L’on trouve ainsi 6 statues dont celles de deux Français ! Des statues de l’entraîneur Herbert Chapman, qui guida Arsenal de 1925 à 1934, du défenseur Tony Adams (669 matchs pour les Gunners entre 1983 et 2002 !), de l’attaquant néerlandais Dennis Bergkamp (423 matchs, 120 buts), mais aussi une statue de Ken Friar, qui consacra sa vie au club. Il s’était fait remarquer alors qu’il était enfant et a occupé de très nombreux rôles, d’employé de la billetterie dans les années 1950 à secrétaire général en 1973, puis directeur général en 1983. Outre ses nombreuses distinctions et la statue à son effigie, Ken Friar a donné son nom au pont reliant le stade à la rue menant à la station de métro « Arsenal ».

Les deux Français représentés sont sans surprise Arsène Wenger, trophée de la Premier League en mains, et Thierry Henry, meilleur buteur de l’histoire d’Arsenal avec 228 réalisations, immortalisé effectuant l’une de ses célébrations cultes.

Outre les statues, de magnifiques fresques ornent les façades du stade, fresques rappelant, elles aussi, l’histoire et les grandes heures des Gunners.

La nouvelle vie de Highbury

Avant l’Emirates Stadium, il y avait Highbury. Beaucoup clament même qu’Arsenal a perdu une partie de son âme en quittant ce stade, quand bien même celui-ci ne permettait d’accueillir que 38 419 spectateurs quand l’enceinte flambant neuve sortie de terre en 2006 a une capacité de 60 704 places.

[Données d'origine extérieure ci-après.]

(** X5.  [flush_cmd] commits every written and uncommitted command, in
    order, after the commands committed before; the region shrinks by the
    number committed, nothing stays uncommitted, and a second [flush_cmd]
    changes nothing. *)
Theorem X5_flush_cmd_publishes w :
  writer_ok w ->
  writer_ok (flush_cmd w) /\
  w_published (flush_cmd w) = w_published w ++ w_window w /\
  w_window (flush_cmd w) = [] /\
  m_cmd_max_write (flush_cmd w) = m_cmd_max_write w - m_cmd_wrote w /\
  flush_cmd (flush_cmd w) = flush_cmd w.
Proof.
  intros Ok0.
  destruct (flush_cmd_spec w Ok0) as (Ok1 & N & P & Z0 & M).
  split; [exact Ok1|]. split; [exact P|]. split; [exact N|].
  split; [exact M|].
  unfold flush_cmd at 1. rewrite Z0. reflexivity.
Qed.

Lemma X5_flush_cmd_publishes_witness :
  writer_ok ex_writer /\
  w_published (flush_cmd ex_writer) = [Cmd.getAddChn 0] /\
  m_cmd_max_write (flush_cmd ex_writer) = 2.
Proof.
  assert (W : writer_ok ex_writer).
  { unfold writer_ok, ex_writer. cbn. repeat split; try lia. }
  split; [exact W|].
  destruct (X5_flush_cmd_publishes ex_writer W) as (_ & P & _ & M & _).
  split; [exact P | exact M].
Defined.

Lemma try_add_cmd_spec avail cmd w :
  writer_ok w -> 0 <= avail < 2 ^ 32 ->
  exists w',
    try_add_cmd avail cmd w = Ok (negb (room avail w =? 0), w') /\
    writer_ok w' /\
    (room avail w = 0 -> written w' = written w /\ m_cmd_max_write w = 0 /\
                         avail = 0) /\
    (room avail w <> 0 -> written w' = written w ++ [cmd]).
Proof.
  intros Ok0 Ha.
  destruct (copy_cmds_spec avail [cmd] 1 w Ok0 Ha) as (w' & C & Ok1 & Wr & _).
  { cbn. lia. }
  pose proof (room_nonneg avail w Ok0 (proj1 Ha)) as R0.
  exists w'. unfold try_add_cmd. rewrite C. cbn [bind].
  destruct (room avail w =? 0) eqn:E.
  - apply Z.eqb_eq in E. rewrite E in *.
    change (Z.min 1 0) with 0 in *. cbn in Wr. rewrite app_nil_r in Wr.
    split; [reflexivity|]. split; [exact Ok1|].
    split; [|intros; lia]. intros _.
    destruct (room_zero avail w Ok0 (proj1 Ha) E) as (A & M & _). auto.
  - apply Z.eqb_neq in E.
    assert (K : Z.min 1 (room avail w) = 1) by lia.
    rewrite K in *. split; [reflexivity|]. split; [exact Ok1|].
    split; [intros; lia|]. intros _. exact Wr.
Qed.

(** X6.  [add_cmd], run over the successive answers [avails] of the write
    reservations it may make: it ends at the first attempt that finds
    room, the command is then written exactly once, behind everything
    written before.  When no attempt of the run found room, every
    reservation answered 0. *)
Theorem X6_add_cmd_appends_once avails cmd : forall w,
  writer_ok w -> Forall (fun a => 0 <= a < 2 ^ 32) avails ->
  exists r,
    add_cmd avails cmd w = Ok r /\
    match r with
    | Some w' => writer_ok w' /\ written w' = written w ++ [cmd]
    | None =>
        Forall (fun a => a = 0) avails /\
        (avails <> [] -> m_cmd_max_write w = 0)
    end.
Proof.
  induction avails as [|avail rest IH]; intros w Ok0 Hall.
  - exists None. split; [reflexivity|]. split; [constructor | congruence].
  - inversion Hall as [|? ? Ha Hrest]; subst.
    destruct (try_add_cmd_spec avail cmd w Ok0 Ha)
      as (w' & T & Ok1 & Z0 & NZ).
    cbn [add_cmd]. rewrite T. cbn [bind].
    destruct (room avail w =? 0) eqn:E; cbn [negb].
    + apply Z.eqb_eq in E. destruct (Z0 E) as (Wr & M & A).
      destruct (IH w' Ok1 Hrest) as (r & R & Hr).
      exists r. split; [exact R|].
      destruct r as [w''|].
      * destruct Hr as [Ok2 Wr2]. split; [exact Ok2|]. congruence.
      * destruct Hr as [F _]. split; [constructor; assumption | auto].
    + apply Z.eqb_neq in E. exists (Some w'). split; [reflexivity|].
      split; [exact Ok1 | exact (NZ E)].
Qed.

Lemma X6_add_cmd_appends_once_witness :
  exists w',
    add_cmd [0; 0; 5] (Cmd.getAddChn 0) init_writer = Ok (Some w') /\
    written w' = [Cmd.getAddChn 0].
Proof.
  assert (W : writer_ok init_writer).
  { unfold writer_ok, init_writer. cbn. repeat split; try lia. }
  destruct (X6_add_cmd_appends_once [0; 0; 5] (Cmd.getAddChn 0) init_writer W)
    as (r & R & Hr).
  - repeat constructor; lia.
  - destruct r as [w'|].
    + exists w'. split; [exact R|]. apply Hr.
    + destruct Hr as [F _]. exfalso.
      inversion F as [|? ? _ F1]; subst.
      inversion F1 as [|? ? _ F2]; subst.
      inversion F2 as [|? ? F3 _]; subst. discriminate.
Defined.

(** ** The reader's cursor *)

Lemma hd_error_skipn_app {A} (l r : list A) n a :
  nth_error l n = Some a -> hd_error (skipn n l ++ r) = Some a.
Proof.
  revert n. induction l as [|x l IH]; intros n H.
  - destruct n; discriminate.
  - destruct n as [|n]; simpl in *; [exact H | apply IH; exact H].
Qed.

Lemma tl_skipn_app {A} (l r : list A) n :
  (n < length l)%nat -> tl (skipn n l ++ r) = skipn (S n) l ++ r.
Proof.
  revert n. induction l as [|x l IH]; intros n H; simpl in H; [lia|].
  destruct n as [|n]; [reflexivity|]. simpl. apply IH. lia.
Qed.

Le « Arsenal Stadium » de son vrai nom avait été bâti en 1913 dans le quartier de Highbury, et c’est cette appellation que la postérité a retenue. Highbury, donc, a connu plusieurs évolutions et rénovations, dans les années 30 d’abord puis au début des années 1990. Mais dans les années 2000, au lendemain des incroyables succès du club et alors que le monde du football prenait un tournant, le constat fut implacable : le stade était trop petit, pas assez moderne, n’offrant pas le confort nécessaire aux « VIP »… et ne permettant pas d’engranger assez d’argent !

Mais Highbury n’a pas connu le destin funeste de nombreux stades mythiques, tel Upton Park (l’ancienne enceinte de West Ham, également à Londres) ou Vicente-Calderón (Atlético de Madrid). Un sort que devrait aussi connaître San Siro à Milan.

Non, Highbury n’a pas été complètement effacé de la carte. Deux façades de style Art déco, dont l’une devenue mythique avec ses fenêtres desquelles les trophées étaient présentés à la foule, sont toujours là, affichant fièrement l’inscription « Arsenal Stadium ».

Simplement, ne vous attendez pas à trouver la pelouse bien entretenue d’autrefois derrière les portes, ni même quelques cannettes de bière laissées là par des supporters. À la place se dresse désormais une résidence luxueuse, le « Highbury Square ». Si vous le demandez avec courtoisie, les résidents vous permettront d’accéder au jardin central, là même où se trouvait le terrain que foulaient Ian Wright, David O’Leary, David Seaman et consorts. En plus des façades de l’ancien stade, visibles de l’extérieur de la résidence, les bâtiments ont conservé l’architecture typique d’un stade à l’anglaise, les quatre tribunes étant simplement remplacées par des immeubles, permettant facilement d’imaginer que l’on s’apprête à jouer un match capital et animé face à Tottenham ou Manchester United.

Le petit chien du voisin ou les jolies fleurs vous ramèneront à la réalité mais un certain plaisir demeurera, c’est une garantie.